That's a very cool item! I collect Tezuka's volumes now, but don't have any retro-Japanese stuff. Is this a wraparound cover? Almost looks like it could be....

 

No, just a regular digest sized book. Most of the Astro Boy stories were originally serialized in the antologic publication Shonen (weekly I believe), but in some cases a story was featured in a supplement: the first episode of this story "Yellow Horse" was serialized deals with a strange drug smuggling gang, then the second episode was published as a supplement (this one) instead of being serialized on Shonen.

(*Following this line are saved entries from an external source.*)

(** * Event-control dashboard: the derived-view computations and the
      subscription lifecycle of [src/components/Dashboard.tsx]

    The file embeds the three React components of the source
    ([TimeCard], [Dashboard], [VenueOccupancy]) as pure functions and
    explicit state-passing machines, and proves the properties the
    specification states about them.

    Conventions of the embedding.
    - A JavaScript Number that holds data (a head count, a capacity, a
      time value in milliseconds) is [JS.number]: an integer, or [NaN].
      Integers below 2^53 are exact in binary64, so [+], [-], [*], [%]
      and the comparisons on them are the ones of [Z].
    - The operations of the source that leave the integers ([/] and the
      product with [0.9]) are computed in IEEE-754 binary64, with the
      Standard Library's executable specification [SpecFloat]
      (precision 53, emax 1024).
    - A value whose shape the source tests at run time (a push payload,
      the fetched [venue_capacity]) is a [JS.value].
    - A [Date] has a time value in UTC milliseconds and, through the
      time zone of the browser, a local time value.  The schedule reads
      the local hours and minutes only and takes the local time value;
      the countdown sets local fields and subtracts time values, so it
      takes the time value and the zone ([Date.Zone]), with the clock
      changes the zone has. *)

From Stdlib Require Import ZArith List String Ascii Bool Lia.
From Stdlib Require Import Sorted Permutation.
From Stdlib Require Import Floats.SpecFloat.
Import ListNotations.

Set Warnings "-register-all".

Local Open Scope string_scope.
Local Open Scope Z_scope.

(* ------------------------------------------------------------------ *)
(** * A fragment of the JavaScript run time                             *)
(* ------------------------------------------------------------------ *)

Module JS.

(** Numbers that carry data: integers, or [NaN]. *)
Inductive number : Type :=
| Num (z : Z)
| NaN.

Definition add (a b : number) : number :=
  match a, b with Num x, Num y => Num (x + y) | _, _ => NaN end.

Definition sub (a b : number) : number :=
  match a, b with Num x, Num y => Num (x - y) | _, _ => NaN end.

Definition mul (a b : number) : number :=
  match a, b with Num x, Num y => Num (x * y) | _, _ => NaN end.

(** [a % b]: the remainder has the sign of the dividend; [x % 0] is NaN. *)
Definition rem (a b : number) : number :=
  match a, b with
  | Num x, Num y => if y =? 0 then NaN else Num (Z.rem x y)
  | _, _ => NaN
  end.

(** Every comparison with [NaN] is false. *)
Definition gt (a b : number) : bool :=
  match a, b with Num x, Num y => y <? x | _, _ => false end.

Definition lt (a b : number) : bool :=
  match a, b with Num x, Num y => x <? y | _, _ => false end.

Definition ge (a b : number) : bool :=
  match a, b with Num x, Num y => y <=? x | _, _ => false end.

(** Dynamically typed values. An object is its list of own properties. *)
Inductive value : Type :=
| VUndefined
| VNull
| VBool (b : bool)
| VNum (n : number)
| VStr (s : string)
| VObj (props : list (string * value)).

(** ToBoolean. *)
Definition truthy (v : value) : bool :=
  match v with
  | VUndefined | VNull => false
  | VBool b => b
  | VNum (Num z) => negb (z =? 0)
  | VNum NaN => false
  | VStr s => negb (s =? "")%string
  | VObj _ => true
  end.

What is fascinating about it (besides the fact that being a supplement it has a great custom cover) is that it is a story that deals with the nostalgia for parents, which is a central element in Astro Boy as being a robot he did not have actual parents, besides Dr. Tenma. What is fascinating is that in this original version Dr. Tenma is featured, and plays a prominent part, but when Tezuka re-did the story for the 1960s and then 1970s reprints, he is completely omitted, and there is just Ochanomizu.

Also, there is a touching opening sequence where, right before Christmas, Astro gifts away his clothes, one by one, to poor and starving people, and as a last gesture, he gives away his synthetic skin to a mother with a small child trembling for the cold. This complex scene is somewhat simplified in the redone version, and he just gives people his clothes. :)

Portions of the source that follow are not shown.